(* ===== verification/Sha256.v ===== *)
(** * SHA-256

    [crypto/sha256.Sum256] and [encoding/hex.EncodeToString] (FIPS 180-4), on
    32-bit words as [N] reduced modulo 2^32. Executable, so content-addressed ids
    and digests evaluate to the bytes the program prints. *)

From Stdlib Require Import Ascii String.
From stdpp Require Import prelude strings list.
From Stdlib Require Import NArith Lia.
From S2P Require Import Prelude GoString.

Open Scope N_scope.

Definition w32 (x : N) : N := x mod 2 ^ 32.
Definition rotr (n x : N) : N := N.lor (N.shiftr x n) (w32 (N.shiftl x (32 - n))).

(** The first 32 bits of the fractional parts of the square roots of the first 8
    primes and of the cube roots of the first 64 primes. *)
Definition sha_h0 : list N :=
  [1779033703; 3144134277; 1013904242; 2773480762;
   1359893119; 2600822924; 528734635; 1541459225].

Definition sha_k : list N :=
  [1116352408; 1899447441; 3049323471; 3921009573; 961987163; 1508970993;
   2453635748; 2870763221; 3624381080; 310598401; 607225278; 1426881987;
   1925078388; 2162078206; 2614888103; 3248222580; 3835390401; 4022224774;
   264347078; 604807628; 770255983; 1249150122; 1555081692; 1996064986;
   2554220882; 2821834349; 2952996808; 3210313671; 3336571891; 3584528711;
   113926993; 338241895; 666307205; 773529912; 1294757372; 1396182291;
   1695183700; 1986661051; 2177026350; 2456956037; 2730485921; 2820302411;
   3259730800; 3345764771; 3516065817; 3600352804; 4094571909; 275423344;
   430227734; 506948616; 659060556; 883997877; 958139571; 1322822218;
   1537002063; 1747873779; 1955562222; 2024104815; 2227730452; 2361852424;
   2428436474; 2756734187; 3204031479; 3329325298].

Definition Ch (x y z : N) : N := N.lxor (N.land x y) (N.land (N.lxor x (N.ones 32)) z).
Definition Maj (x y z : N) : N := N.lxor (N.lxor (N.land x y) (N.land x z)) (N.land y z).
Definition Sigma0 (x : N) : N := N.lxor (N.lxor (rotr 2 x) (rotr 13 x)) (rotr 22 x).
Definition Sigma1 (x : N) : N := N.lxor (N.lxor (rotr 6 x) (rotr 11 x)) (rotr 25 x).
Definition sigma0 (x : N) : N := N.lxor (N.lxor (rotr 7 x) (rotr 18 x)) (N.shiftr x 3).
Definition sigma1 (x : N) : N := N.lxor (N.lxor (rotr 17 x) (rotr 19 x)) (N.shiftr x 10).

(** The message as bytes, padded with 0x80, zeros and its 64-bit bit length. *)
Definition be_bytes (n : nat) (x : N) : list N :=
  (fun i => N.shiftr x (8 * N.of_nat (n - 1 - i)) mod 256) <$> seq 0 n.
Definition sha_pad (m : list N) : list N :=
  let l := N.of_nat (length m) in
  let zeros := N.to_nat ((119 - l mod 64) mod 64) in
  m ++ [128] ++ replicate zeros 0 ++ be_bytes 8 (8 * l).

Fixpoint be_words (fuel : nat) (l : list N) : list N :=
  match fuel, l with
  | S k, a :: b :: c :: d :: l' => (a * 16777216 + b * 65536 + c * 256 + d) :: be_words k l'
  | _, _ => []
  end.

(** The message schedule, newest word first. *)
Fixpoint sha_schedule (n : nat) (w : list N) : list N :=
  match n with
  | O => w
  | S k =>
      let at_ i := nth i w 0 in
      sha_schedule k (w32 (sigma1 (at_ 1%nat) + at_ 6%nat + sigma0 (at_ 14%nat) + at_ 15%nat) :: w)
  end.

Definition sha_round (s : list N) (kw : N * N) : list N :=
  match s with
  | [a; b; c; d; e; f; g; h] =>
      let t1 := h + Sigma1 e + Ch e f g + kw.1 + kw.2 in
      let t2 := Sigma0 a + Maj a b c in
      [w32 (t1 + t2); a; b; c; w32 (d + t1); e; f; g]
  | _ => s
  end.

Definition sha_block (h : list N) (ws : list N) : list N :=
  let w := reverse (sha_schedule 48 (reverse ws)) in
  zip_with (fun x y => w32 (x + y)) h (foldl sha_round h (zip sha_k w)).

Fixpoint sha_blocks (fuel : nat) (h ws : list N) : list N :=
  match fuel, ws with
  | S k, _ :: _ => sha_blocks k (sha_block h (take 16 ws)) (drop 16 ws)
  | _, _ => h
  end.

(** [sha256.Sum256] *)
Definition Sum256 (data : bytes) : list N :=
  let ws := be_words (length data + 64) (sha_pad (code <$> data)) in
  mjoin (be_bytes 4 <$> sha_blocks (length ws) sha_h0 ws).

(** [hex.EncodeToString] *)
Definition hex_digit (n : N) : ascii := byte_of (if n <? 10 then n + 48 else n + 87).
Definition EncodeToString (b : list N) : string :=
  of_bytes (mjoin ((fun x => [hex_digit (x / 16); hex_digit (x mod 16)]) <$> b)).

(** The FIPS 180-4 example digests. *)
Example sha256_abc :
  EncodeToString (Sum256 (to_bytes "abc")) =
    "ba7816bf8f01cfea414140de5dae2223b00361a396177a9cb410ff61f20015ad"%string.
Proof. by vm_compute. Qed.

Example sha256_two_blocks :
  EncodeToString (Sum256 (to_bytes "abcdbcdecdefdefgefghfghighijhijkijkljklmklmnlmnomnopnopq")) =
    "248d6a61d20638b8e5c026930c3e6039a33ce45964ff2167f6ecedd419db06c1"%string.
Proof. by vm_compute. Qed.

(** ** The digest is a list of bytes, and hexadecimal is injective on bytes *)

Lemma be_bytes_small n x : Forall (fun b => b < 256) (be_bytes n x).
Proof. apply Forall_fmap, Forall_forall. intros i _. by apply N.mod_lt. Qed.

Lemma Sum256_small data : Forall (fun b => b < 256) (Sum256 data).
Proof.
  unfold Sum256. induction (sha_blocks _ _ _) as [|x l IH]; [constructor|].
  apply Forall_app. split; [apply be_bytes_small|exact IH].
Qed.

Lemma hex_digit_inj a b : a < 16 -> b < 16 -> hex_digit a = hex_digit b -> a = b.
Proof.
  intros Ha Hb H.
  assert (forall x, x < 16 -> x ∈ N.of_nat <$> seq 0 16) as Hin.
  { intros x Hx. apply list_elem_of_fmap. exists (N.to_nat x). split; [lia|]. apply elem_of_seq. lia. }
  assert (Forall (fun a => Forall (fun b => hex_digit a = hex_digit b -> a = b) (N.of_nat <$> seq 0 16))
    (N.of_nat <$> seq 0 16)) as Hall by (apply (bool_decide_eq_true_1 _); by vm_compute).
  rewrite Forall_forall in Hall. specialize (Hall a (Hin a Ha)). rewrite Forall_forall in Hall.
  by apply Hall; [apply Hin|].
Qed.

Lemma EncodeToString_inj l1 l2 :
  Forall (fun b => b < 256) l1 -> Forall (fun b => b < 256) l2 -> EncodeToString l1 = EncodeToString l2 -> l1 = l2.
Proof.
  unfold EncodeToString. intros H1 H2 H%(f_equal to_bytes). rewrite !list_ascii_of_string_of_list_ascii in H.
  revert l2 H2 H. induction H1 as [|a l1 Ha _ IH]; intros l2 H2 H; destruct H2 as [|b l2 Hb H2]; try done.
  cbn [fmap list_fmap mjoin list_join app] in H. injection H as Hq Hr Hl.
  assert (a = b) as ->.
  { apply hex_digit_inj in Hq, Hr; try (by apply N.mod_lt); try (apply N.Div0.div_lt_upper_bound; lia).
    rewrite (N.div_mod a 16), (N.div_mod b 16) by done. congruence. }
  f_equal. by apply IH.
Qed.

------------------------------------------------------------------------

Your task is to print the whole listing again exactly.

(* ===== verification/Sha256.v ===== *)
(** * SHA-256

    [crypto/sha256.Sum256] and [encoding/hex.EncodeToString] (FIPS 180-4), on
    32-bit words as [N] reduced modulo 2^32. Executable, so content-addressed ids
    and digests evaluate to the bytes the program prints. *)

From Stdlib Require Import Ascii String.
From stdpp Require Import prelude strings list.
From Stdlib Require Import NArith Lia.
From S2P Require Import Prelude GoString.

Open Scope N_scope.

Definition w32 (x : N) : N := x mod 2 ^ 32.
Definition rotr (n x : N) : N := N.lor (N.shiftr x n) (w32 (N.shiftl x (32 - n))).

(** The first 32 bits of the fractional parts of the square roots of the first 8
    primes and of the cube roots of the first 64 primes. *)
Definition sha_h0 : list N :=
  [1779033703; 3144134277; 1013904242; 2773480762;
   1359893119; 2600822924; 528734635; 1541459225].

Definition sha_k : list N :=
  [1116352408; 1899447441; 3049323471; 3921009573; 961987163; 1508970993;
   2453635748; 2870763221; 3624381080; 310598401; 607225278; 1426881987;
   1925078388; 2162078206; 2614888103; 3248222580; 3835390401; 4022224774;
   264347078; 604807628; 770255983; 1249150122; 1555081692; 1996064986;
   2554220882; 2821834349; 2952996808; 3210313671; 3336571891; 3584528711;
   113926993; 338241895; 666307205; 773529912; 1294757372; 1396182291;
   1695183700; 1986661051; 2177026350; 2456956037; 2730485921; 2820302411;
   3259730800; 3345764771; 3516065817; 3600352804; 4094571909; 275423344;
   430227734; 506948616; 659060556; 883997877; 958139571; 1322822218;
   1537002063; 1747873779; 1955562222; 2024104815; 2227730452; 2361852424;
   2428436474; 2756734187; 3204031479; 3329325298].

Definition Ch (x y z : N) : N := N.lxor (N.land x y) (N.land (N.lxor x (N.ones 32)) z).
Definition Maj (x y z : N) : N := N.lxor (N.lxor (N.land x y) (N.land x z)) (N.land y z).
Definition Sigma0 (x : N) : N := N.lxor (N.lxor (rotr 2 x) (rotr 13 x)) (rotr 22 x).
Definition Sigma1 (x : N) : N := N.lxor (N.lxor (rotr 6 x) (rotr 11 x)) (rotr 25 x).
Definition sigma0 (x : N) : N := N.lxor (N.lxor (rotr 7 x) (rotr 18 x)) (N.shiftr x 3).
Definition sigma1 (x : N) : N := N.lxor (N.lxor (rotr 17 x) (rotr 19 x)) (N.shiftr x 10).

(** The message as bytes, padded with 0x80, zeros and its 64-bit bit length. *)
Definition be_bytes (n : nat) (x : N) : list N :=
  (fun i => N.shiftr x (8 * N.of_nat (n - 1 - i)) mod 256) <$> seq 0 n.
Definition sha_pad (m : list N) : list N :=
  let l := N.of_nat (length m) in
  let zeros := N.to_nat ((119 - l mod 64) mod 64) in
  m ++ [128] ++ replicate zeros 0 ++ be_bytes 8 (8 * l).

Fixpoint be_words (fuel : nat) (l : list N) : list N :=
  match fuel, l with
  | S k, a :: b :: c :: d :: l' => (a * 16777216 + b * 65536 + c * 256 + d) :: be_words k l'
  | _, _ => []
  end.

(** The message schedule, newest word first. *)
Fixpoint sha_schedule (n : nat) (w : list N) : list N :=
  match n with
  | O => w
  | S k =>
      let at_ i := nth i w 0 in
      sha_schedule k (w32 (sigma1 (at_ 1%nat) + at_ 6%nat + sigma0 (at_ 14%nat) + at_ 15%nat) :: w)
  end.

Definition sha_round (s : list N) (kw : N * N) : list N :=
  match s with
  | [a; b; c; d; e; f; g; h] =>
      let t1 := h + Sigma1 e + Ch e f g + kw.1 + kw.2 in
      let t2 := Sigma0 a + Maj a b c in
      [w32 (t1 + t2); a; b; c; w32 (d + t1); e; f; g]
  | _ => s
  end.

Definition sha_block (h : list N) (ws : list N) : list N :=
  let w := reverse (sha_schedule 48 (reverse ws)) in
  zip_with (fun x y => w32 (x + y)) h (foldl sha_round h (zip sha_k w)).

Fixpoint sha_blocks (fuel : nat) (h ws : list N) : list N :=
  match fuel, ws with
  | S k, _ :: _ => sha_blocks k (sha_block h (take 16 ws)) (drop 16 ws)
  | _, _ => h
  end.

(** [sha256.Sum256] *)
Definition Sum256 (data : bytes) : list N :=
  let ws := be_words (length data + 64) (sha_pad (code <$> data)) in
  mjoin (be_bytes 4 <$> sha_blocks (length ws) sha_h0 ws).

(** [hex.EncodeToString] *)
Definition hex_digit (n : N) : ascii := byte_of (if n <? 10 then n + 48 else n + 87).
Definition EncodeToString (b : list N) : string :=
  of_bytes (mjoin ((fun x => [hex_digit (x / 16); hex_digit (x mod 16)]) <$> b)).

(** The FIPS 180-4 example digests. *)
Example sha256_abc :
  EncodeToString (Sum256 (to_bytes "abc")) =
    "ba7816bf8f01cfea414140de5dae2223b00361a396177a9cb410ff61f20015ad"%string.
Proof. by vm_compute. Qed.

Example sha256_two_blocks :
  EncodeToString (Sum256 (to_bytes "abcdbcdecdefdefgefghfghighijhijkijkljklmklmnlmnomnopnopq")) =
    "248d6a61d20638b8e5c026930c3e6039a33ce45964ff2167f6ecedd419db06c1"%string.
Proof. by vm_compute. Qed.

(** ** The digest is a list of bytes, and hexadecimal is injective on bytes *)

Lemma be_bytes_small n x : Forall (fun b => b < 256) (be_bytes n x).
Proof. apply Forall_fmap, Forall_forall. intros i _. by apply N.mod_lt. Qed.

Lemma Sum256_small data : Forall (fun b => b < 256) (Sum256 data).
Proof.
  unfold Sum256. induction (sha_blocks _ _ _) as [|x l IH]; [constructor|].
  apply Forall_app. split; [apply be_bytes_small|exact IH].
Qed.

Lemma hex_digit_inj a b : a < 16 -> b < 16 -> hex_digit a = hex_digit b -> a = b.
Proof.
  intros Ha Hb H.
  assert (forall x, x < 16 -> x ∈ N.of_nat <$> seq 0 16) as Hin.
  { intros x Hx. apply list_elem_of_fmap. exists (N.to_nat x). split; [lia|]. apply elem_of_seq. lia. }
  assert (Forall (fun a => Forall (fun b => hex_digit a = hex_digit b -> a = b) (N.of_nat <$> seq 0 16))
    (N.of_nat <$> seq 0 16)) as Hall by (apply (bool_decide_eq_true_1 _); by vm_compute).
  rewrite Forall_forall in Hall. specialize (Hall a (Hin a Ha)). rewrite Forall_forall in Hall.
  by apply Hall; [apply Hin|].
Qed.

Lemma EncodeToString_inj l1 l2 :
  Forall (fun b => b < 256) l1 -> Forall (fun b => b < 256) l2 -> EncodeToString l1 = EncodeToString l2 -> l1 = l2.
Proof.
  unfold EncodeToString. intros H1 H2 H%(f_equal to_bytes). rewrite !list_ascii_of_string_of_list_ascii in H.
  revert l2 H2 H. induction H1 as [|a l1 Ha _ IH]; intros l2 H2 H; destruct H2 as [|b l2 Hb H2]; try done.
  cbn [fmap list_fmap mjoin list_join app] in H. injection H as Hq Hr Hl.
  assert (a = b) as ->.
  { apply hex_digit_inj in Hq, Hr; try (by apply N.mod_lt); try (apply N.Div0.div_lt_upper_bound; lia).
    rewrite (N.div_mod a 16), (N.div_mod b 16) by done. congruence. }
  f_equal. by apply IH.
Qed.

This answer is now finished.